On était en décembre, le froid était vif, Picabia était enveloppé de tricots et d’écharpes de laine, mais ne portait pas de chapeau. Il me serra la main avec une courtoisie tout espagnole et ignora les autres. Sa présence donnait un certain cachet au vernissage. La galerie se remplissait ; je m’étonnais qu’il y eût tant de monde et j’étais plein d’espoir. Les prix des tableaux avaient été fixés au minimum. S’ils se vendaient bien, je pourrais débuter. J’avais fait une nouvelle série de toiles plus insolites que toutes celles que j’avais peintes auparavant. Une grande partie de la conversation m’échappait, mais on me serrait beaucoup la main et je compris qu’on me faisait des compliments. Un étrange petit homme, loquace, âgé d’une cinquantaine d’années, s’approcha de moi et me conduisit devant une de mes toiles. Avec sa petite barbe blanche, son pince-nez à l’ancienne mode, son chapeau melon, son manteau et son parapluie noirs, il ressemblait à un employé de pompes funèbres ou d’une banque conservatrice. Les préparatifs du vernissage m’avaient fatigué, la galerie n’était pas chauffée ; je frissonnai et dis, en anglais, que j’avais froid. Il répondit en anglais, prit mon bras et me conduisit dehors au café du coin, où il commanda des grogs. Là, il se présenta : Erik Satie, et continua à parler en français. Je lui dis que je ne comprenais pas. Il me jeta un regard malicieux, amusé, et dit que cela n’avait pas d’importance. (Man Ray, Autoportrait, trad. Anne Guérin, Actes Sud Babel, 1998, pp. 159-160).

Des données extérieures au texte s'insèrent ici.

(** [getBookingHistory(refId)]. *)
Definition getBookingHistory (refId : string) : M Booking (option Booking) :=
  cached <- getCachedBooking refId ;;
  match cached with
  | Some booking => ret (Some booking)
  | None =>
      bookingRows <- select_bookings refId ;;
      match bookingRows with
      | [] => ret None
      | row :: _ =>
          flightRows <- select_booking_flights (bk_id row) ;;
          timelineRows <- select_timeline (bk_id row) ;;
          let booking := assemble row flightRows timelineRows in
          cacheBooking refId booking ;;;
          ret (Some booking)
      end
  end.

(** What [getBookingHistory] reads from the store on a cache miss. *)
Definition fetch (refId : string) (d : DB) : option Booking :=
  match rows_by_ref refId d with
  | [] => None
  | row :: _ => Some (assemble row (legs_of (bk_id row) d) (events_of (bk_id row) d))
  end.

(** An entry of the [results] of [bulkUpdateStatus]:
    [{ refId, success: true }] or [{ refId, success: false, error }]. *)
Record BulkResult := {
  br_refId : string;
  br_success : bool;
  br_error : option string
}.

Section Bulk.
(** The [message] of an error raised by the MySQL driver, by its code. *)
Variable sqlMessage : string -> string.

(** [for (const refId of batch) { try { ... } catch (error) { ... } }]: the
    results pushed for the batch. *)
Fixpoint bulk_items (batch : list string) (status : Status)
    (location : option string) : M Booking (list BulkResult) :=
  match batch with
  | [] => ret []
  | refId :: rest =>
      result <- try_catch
                  (updateBookingStatus (fun d => d) refId status location None None ;;;
                   ret {| br_refId := refId; br_success := true; br_error := None |})
                  (fun error =>
                     ret {| br_refId := refId; br_success := false;
                            br_error := Some (ErrorHandler.message_of sqlMessage error) |}) ;;
      results <- bulk_items rest status location ;;
      ret (result :: results)
  end.

(** [for (let i = 0; i < refIds.length; i += batchSize)] with
    [batch = refIds.slice(i, i + batchSize)] and [batchSize = 10]; the list
    is what is left of [refIds] from [i] on, and [fuel] bounds the number of
    batches. The batch runs inside a [database.transaction] of its own, in
    which the updates open theirs. *)
Fixpoint bulk_batches (fuel : nat) (refIds : list string) (status : Status)
    (location : option string) : M Booking (list BulkResult) :=
  match fuel, refIds with
  | _, [] => ret []
  | O, _ => ret []
  | S fuel', _ =>
      let batch := take 10 refIds in
      pushed <- try_catch
                  (transaction (bulk_items batch status location))
                  (fun error =>
                     ret (map (fun refId =>
                                 {| br_refId := refId; br_success := false;
                                    br_error := Some (ErrorHandler.message_of sqlMessage error) |})
                            batch)) ;;
      results <- bulk_batches fuel' (drop 10 refIds) status location ;;
      ret (pushed ++ results)%list
  end.

(** [bulkUpdateStatus(refIds, status, location = null)]. *)
Definition bulkUpdateStatus (refIds : list string) (status : Status)
    (location : option string) : M Booking (list BulkResult) :=
  if (length refIds =? 0)%nat then throw (JsError "Invalid refIds array")
  else bulk_batches (length refIds) refIds status location.
End Bulk.

(** Requests served one after the other, and what happens around them. *)
Inductive Request :=
| CreateBooking (bookingData : BookingData) (flightIds : list string)
| UpdateBookingStatus (refId : string) (status : Status)
    (location flightId description : option string)
| GetBookingHistory (refId : string).

Inductive Step :=
| Call (r : Request)
| Env (e : EnvEvent).

Definition step (s : Step) (w : World Booking) : World Booking :=
  match s with
  | Call (CreateBooking bookingData flightIds) =>
      snd (createBooking bookingData flightIds w)
  | Call (UpdateBookingStatus refId status location flightId description) =>
      snd (updateBookingStatus (fun d => d) refId status location flightId description w)
  | Call (GetBookingHistory refId) => snd (getBookingHistory refId w)
  | Env e => env_step e w
  end.

Definition run (steps : list Step) (w : World Booking) : World Booking :=
  fold_left (fun w s => step s w) steps w.

(** The step is a status update of [refId] that succeeds in [w]. *)
Definition updates (refId : string) (s : Step) (w : World Booking) : bool :=
  match s with
  | Call (UpdateBookingStatus r status location flightId description) =>
      String.eqb r refId
      && is_ok (fst (updateBookingStatus (fun d => d) r status location flightId description w))
  | _ => false
  end.

Fixpoint successful_updates (refId : string) (steps : list Step)
    (w : World Booking) : Z :=
  match steps with
  | [] => 0
  | s :: rest =>
      (if updates refId s w then 1 else 0) + successful_updates refId rest (step s w)
  end.

(** The step is no status update of [refId]. *)
Definition leaves (refId : string) (s : Step) : bool :=
  match s with
  | Call (UpdateBookingStatus r _ _ _ _) => negb (String.eqb r refId)
  | _ => true
  end.

(** The store holds [refId] in [status], and so does the cache entry of
    [refId] when there is one. *)
Definition coherent (refId : string) (status : Status) (w : World Booking) : Prop :=
  (exists row, stored refId (db w) = Some row /\ bk_status row = status)
  /\ (forall b, store (redis w) !! ("booking:" +:+ refId) = Some (Json b) ->
                b_status b = status).

(** The lock of [refId] can be taken: the client is connected, its commands
    do not reject and nobody holds the lock. *)
Definition lock_free (w : World Booking) (refId : string) : Prop :=
  isConnected (redis w) = true /\ failing (redis w) = false
  /\ store (redis w) !! ("lock:" +:+ "booking_" +:+ refId) = None.

(** The number of entries of [results] that report a successful update of
    [refId]. *)
Definition successes (refId : string) (results : list BulkResult) : Z :=
  Z.of_nat
    (length (List.filter (fun r => String.eqb (br_refId r) refId && br_success r)
               results)).

(** What a report of [bulkUpdateStatus] says of the rows of the store before
    and after: the version of a booking has grown by the number of its
    successful updates; with none the row is as it was, otherwise it has
    the new status. *)
Definition reported (status : Status) (results : list BulkResult) (d d' : DB) : Prop :=
  forall refId row,
    stored refId d = Some row ->
    exists row',
      stored refId d' = Some row'
      /\ bk_version row' = bk_version row + successes refId results
      /\ (successes refId results = 0 -> row' = row)
      /\ (0 < successes refId results -> bk_status row' = status).
End LockedBookingService.

(** ** The [BookingService] of [unnamed/part_001] *)

Module BookingService.
Import RedisClient Database.

Record FlightInfo := {
  fi_flight_id : string;
  fi_sequence_order : Z;
  fi_flight_number : string;
  fi_airline_name : string
}.

(** The row of [SELECT * FROM bookings] with its [flights] and [timeline]. *)
Record Booking := {
  b_row : BookingRow;
  b_flights : list FlightInfo;
  b_timeline : list TimelineRow
}.

Record BookingData := {
  bd_userId : Z;
  bd_origin : string;
  bd_destination : string;
  bd_pieces : Z;
  bd_weight_kg : Z
}.

(** The [details] argument of [updateBookingStatus]. *)
Record Details := { location : option string; description : option string }.

(** [generateRefId()]; the supply gives
    [Math.random().toString(36).substr(2, 5).toUpperCase()]. *)
Definition generateRefId : M Booking string :=
  now <- Date_now ;;
  rnd <- Math_random ;;
  ret ("AC" +:+ toString36 now +:+ rnd).

Definition info_of (p : BookingFlightRow * FlightRow) : FlightInfo :=
  {| fi_flight_id := bf_flight_id (fst p);
     fi_sequence_order := bf_sequence_order (fst p);
     fi_flight_number := fl_flight_number (snd p);
     fi_airline_name := fl_airline_name (snd p) |}.

(** [booking.flights = flightRows; booking.timeline = timelineRows]. *)
Definition assemble (row : BookingRow)
    (flightRows : list (BookingFlightRow * FlightRow))
    (timelineRows : list TimelineRow) : Booking :=
  {| b_row := row; b_flights := map info_of flightRows;
     b_timeline := timelineRows |}.

(** [getBookingHistory(refId, forceDb = false)]. *)
Definition getBookingHistory (refId : string) (forceDb : bool)
  : M Booking (option Booking) :=
  cached <- (if negb forceDb then getCachedBooking refId else ret None) ;;
  match cached with
  | Some booking => ret (Some booking)
  | None =>
      bookingRows <- select_bookings refId ;;
      match bookingRows with
      | [] => ret None
      | row :: _ =>
          flightRows <- select_booking_flights_join (bk_id row) ;;
          timelineRows <- select_timeline_by_id (bk_id row) ;;
          let booking := assemble row flightRows timelineRows in
          cacheBooking refId booking ;;;
          ret (Some booking)
      end
  end.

C'est en scannant ce catalogue de la première exposition parisienne de Man Ray que j'ai découvert qu'une de ses œuvres (n° 25 du catalogue, datée de 1922) était intitulée Isadora Duncan nue. Après avoir passé en revue la plupart des livres et catalogues consacrés à Man Ray, je lance donc un avis de recherche. Si quelqu'un pouvait me renseigner sur cette œuvre (s'agit-il d'une toile, d'un dessin ?) et, au mieux, m'en fournir une copie, ce serait Noël avant l'heure. Deux livres imposants viennent de paraître : une biographie de Satie signée Jean-Pierre Armangaud
et la Correspondance avec les artistes (1903-1918) d'Apollinaire,
respectivement 600 et 944 pages, de quoi passer l'hiver en la meilleure compagnie qui soit.